───── Information given

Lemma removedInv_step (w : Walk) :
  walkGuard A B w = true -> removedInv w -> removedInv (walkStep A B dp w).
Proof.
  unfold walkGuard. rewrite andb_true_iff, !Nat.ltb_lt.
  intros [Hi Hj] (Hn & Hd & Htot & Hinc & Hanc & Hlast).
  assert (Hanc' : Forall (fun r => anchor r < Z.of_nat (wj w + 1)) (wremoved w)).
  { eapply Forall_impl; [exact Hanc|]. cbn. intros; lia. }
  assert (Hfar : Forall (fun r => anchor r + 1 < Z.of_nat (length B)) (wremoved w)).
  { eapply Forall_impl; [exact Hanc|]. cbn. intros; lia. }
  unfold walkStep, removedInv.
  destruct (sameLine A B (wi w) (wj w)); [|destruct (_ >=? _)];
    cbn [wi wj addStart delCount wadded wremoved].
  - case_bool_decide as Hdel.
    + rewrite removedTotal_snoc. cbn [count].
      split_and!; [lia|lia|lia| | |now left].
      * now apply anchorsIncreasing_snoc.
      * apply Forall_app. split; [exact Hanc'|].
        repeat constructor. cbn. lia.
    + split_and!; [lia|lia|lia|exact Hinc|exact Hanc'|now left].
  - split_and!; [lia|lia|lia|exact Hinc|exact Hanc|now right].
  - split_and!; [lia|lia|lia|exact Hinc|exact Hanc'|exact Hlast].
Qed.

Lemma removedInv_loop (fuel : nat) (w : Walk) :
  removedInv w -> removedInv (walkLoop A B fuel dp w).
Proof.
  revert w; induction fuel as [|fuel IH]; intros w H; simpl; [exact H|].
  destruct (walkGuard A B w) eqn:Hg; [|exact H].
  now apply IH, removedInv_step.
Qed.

──────────
───── Information given

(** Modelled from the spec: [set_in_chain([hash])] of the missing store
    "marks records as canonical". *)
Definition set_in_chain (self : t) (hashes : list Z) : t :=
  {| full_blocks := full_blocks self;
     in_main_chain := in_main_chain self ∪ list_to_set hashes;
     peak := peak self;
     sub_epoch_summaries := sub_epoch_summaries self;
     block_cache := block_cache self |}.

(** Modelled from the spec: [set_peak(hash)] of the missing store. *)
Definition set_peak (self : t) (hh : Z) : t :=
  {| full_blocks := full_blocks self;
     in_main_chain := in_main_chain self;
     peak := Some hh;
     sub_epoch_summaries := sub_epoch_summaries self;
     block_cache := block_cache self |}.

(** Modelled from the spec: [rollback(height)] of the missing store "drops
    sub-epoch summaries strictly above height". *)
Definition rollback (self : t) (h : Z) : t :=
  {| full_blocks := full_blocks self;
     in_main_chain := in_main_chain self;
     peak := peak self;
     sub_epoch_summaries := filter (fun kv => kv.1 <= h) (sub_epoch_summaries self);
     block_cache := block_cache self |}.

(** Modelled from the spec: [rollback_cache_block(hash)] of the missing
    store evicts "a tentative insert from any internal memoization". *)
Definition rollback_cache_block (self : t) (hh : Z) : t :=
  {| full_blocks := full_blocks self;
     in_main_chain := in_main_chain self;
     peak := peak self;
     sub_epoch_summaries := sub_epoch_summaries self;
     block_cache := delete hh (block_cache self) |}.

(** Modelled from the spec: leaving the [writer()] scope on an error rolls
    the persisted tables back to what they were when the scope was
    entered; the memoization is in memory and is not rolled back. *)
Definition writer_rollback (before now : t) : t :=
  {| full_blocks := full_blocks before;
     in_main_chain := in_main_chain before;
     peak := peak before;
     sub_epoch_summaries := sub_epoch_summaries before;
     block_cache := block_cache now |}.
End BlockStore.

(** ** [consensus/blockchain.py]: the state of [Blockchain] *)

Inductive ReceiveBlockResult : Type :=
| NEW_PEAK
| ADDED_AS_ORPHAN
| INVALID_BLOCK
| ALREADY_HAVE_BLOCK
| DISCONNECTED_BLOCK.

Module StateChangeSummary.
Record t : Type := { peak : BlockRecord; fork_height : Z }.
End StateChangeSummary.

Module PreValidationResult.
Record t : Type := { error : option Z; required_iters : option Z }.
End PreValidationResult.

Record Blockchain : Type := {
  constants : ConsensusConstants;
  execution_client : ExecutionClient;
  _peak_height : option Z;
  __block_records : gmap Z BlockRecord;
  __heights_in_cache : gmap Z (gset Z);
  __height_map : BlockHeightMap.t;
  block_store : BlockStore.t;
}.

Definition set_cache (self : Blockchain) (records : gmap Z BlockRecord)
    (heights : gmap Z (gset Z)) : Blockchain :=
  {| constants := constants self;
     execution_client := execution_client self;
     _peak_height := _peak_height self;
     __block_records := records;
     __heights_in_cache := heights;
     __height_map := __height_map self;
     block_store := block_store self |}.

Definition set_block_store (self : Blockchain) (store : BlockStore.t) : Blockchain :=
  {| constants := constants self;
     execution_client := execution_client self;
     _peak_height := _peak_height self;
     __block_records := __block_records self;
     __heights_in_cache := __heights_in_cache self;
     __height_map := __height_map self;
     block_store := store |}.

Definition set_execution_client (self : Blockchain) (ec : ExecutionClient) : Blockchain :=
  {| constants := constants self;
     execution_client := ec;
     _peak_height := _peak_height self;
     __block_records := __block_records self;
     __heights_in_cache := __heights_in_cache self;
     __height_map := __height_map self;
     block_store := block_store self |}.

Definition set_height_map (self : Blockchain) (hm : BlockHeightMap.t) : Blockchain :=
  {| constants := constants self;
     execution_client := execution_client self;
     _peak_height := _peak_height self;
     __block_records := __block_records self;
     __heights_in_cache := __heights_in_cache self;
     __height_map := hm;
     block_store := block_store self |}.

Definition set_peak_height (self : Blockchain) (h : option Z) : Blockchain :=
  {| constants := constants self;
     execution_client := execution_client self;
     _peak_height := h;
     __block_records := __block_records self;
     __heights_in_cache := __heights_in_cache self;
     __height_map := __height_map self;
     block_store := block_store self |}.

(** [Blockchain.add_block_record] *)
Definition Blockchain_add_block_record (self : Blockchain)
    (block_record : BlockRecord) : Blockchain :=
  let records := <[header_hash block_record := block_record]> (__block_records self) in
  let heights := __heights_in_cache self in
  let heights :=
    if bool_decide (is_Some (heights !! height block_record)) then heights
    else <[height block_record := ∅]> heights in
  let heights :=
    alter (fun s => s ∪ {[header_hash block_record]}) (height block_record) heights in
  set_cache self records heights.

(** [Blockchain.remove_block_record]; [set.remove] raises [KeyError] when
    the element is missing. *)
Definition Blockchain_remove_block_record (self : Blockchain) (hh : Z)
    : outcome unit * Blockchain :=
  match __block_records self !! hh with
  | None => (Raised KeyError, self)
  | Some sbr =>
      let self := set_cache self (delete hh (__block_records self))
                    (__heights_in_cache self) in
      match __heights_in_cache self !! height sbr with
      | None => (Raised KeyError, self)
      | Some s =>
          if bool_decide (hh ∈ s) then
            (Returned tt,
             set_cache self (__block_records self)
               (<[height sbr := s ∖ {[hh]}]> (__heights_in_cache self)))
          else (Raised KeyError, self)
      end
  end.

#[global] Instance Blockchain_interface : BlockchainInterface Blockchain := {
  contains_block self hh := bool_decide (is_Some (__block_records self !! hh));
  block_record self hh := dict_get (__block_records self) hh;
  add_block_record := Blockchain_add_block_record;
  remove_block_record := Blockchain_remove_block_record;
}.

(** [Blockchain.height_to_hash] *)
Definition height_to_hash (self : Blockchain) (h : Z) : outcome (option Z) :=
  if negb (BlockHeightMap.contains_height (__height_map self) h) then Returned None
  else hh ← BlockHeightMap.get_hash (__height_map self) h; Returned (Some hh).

──────────

Exercise description: Where the data above reaches the line holding "Lemma removedInv_step (w", begin printing, and stop after the line holding "destruct (walkGuard A". Each line must be reproduced exactly, with nothing else added.

Reply to the task:
Lemma removedInv_step (w : Walk) :
  walkGuard A B w = true -> removedInv w -> removedInv (walkStep A B dp w).
Proof.
  unfold walkGuard. rewrite andb_true_iff, !Nat.ltb_lt.
  intros [Hi Hj] (Hn & Hd & Htot & Hinc & Hanc & Hlast).
  assert (Hanc' : Forall (fun r => anchor r < Z.of_nat (wj w + 1)) (wremoved w)).
  { eapply Forall_impl; [exact Hanc|]. cbn. intros; lia. }
  assert (Hfar : Forall (fun r => anchor r + 1 < Z.of_nat (length B)) (wremoved w)).
  { eapply Forall_impl; [exact Hanc|]. cbn. intros; lia. }
  unfold walkStep, removedInv.
  destruct (sameLine A B (wi w) (wj w)); [|destruct (_ >=? _)];
    cbn [wi wj addStart delCount wadded wremoved].
  - case_bool_decide as Hdel.
    + rewrite removedTotal_snoc. cbn [count].
      split_and!; [lia|lia|lia| | |now left].
      * now apply anchorsIncreasing_snoc.
      * apply Forall_app. split; [exact Hanc'|].
        repeat constructor. cbn. lia.
    + split_and!; [lia|lia|lia|exact Hinc|exact Hanc'|now left].
  - split_and!; [lia|lia|lia|exact Hinc|exact Hanc|now right].
  - split_and!; [lia|lia|lia|exact Hinc|exact Hanc'|exact Hlast].
Qed.

Lemma removedInv_loop (fuel : nat) (w : Walk) :
  removedInv w -> removedInv (walkLoop A B fuel dp w).
Proof.
  revert w; induction fuel as [|fuel IH]; intros w H; simpl; [exact H|].
  destruct (walkGuard A B w) eqn:Hg; [|exact H].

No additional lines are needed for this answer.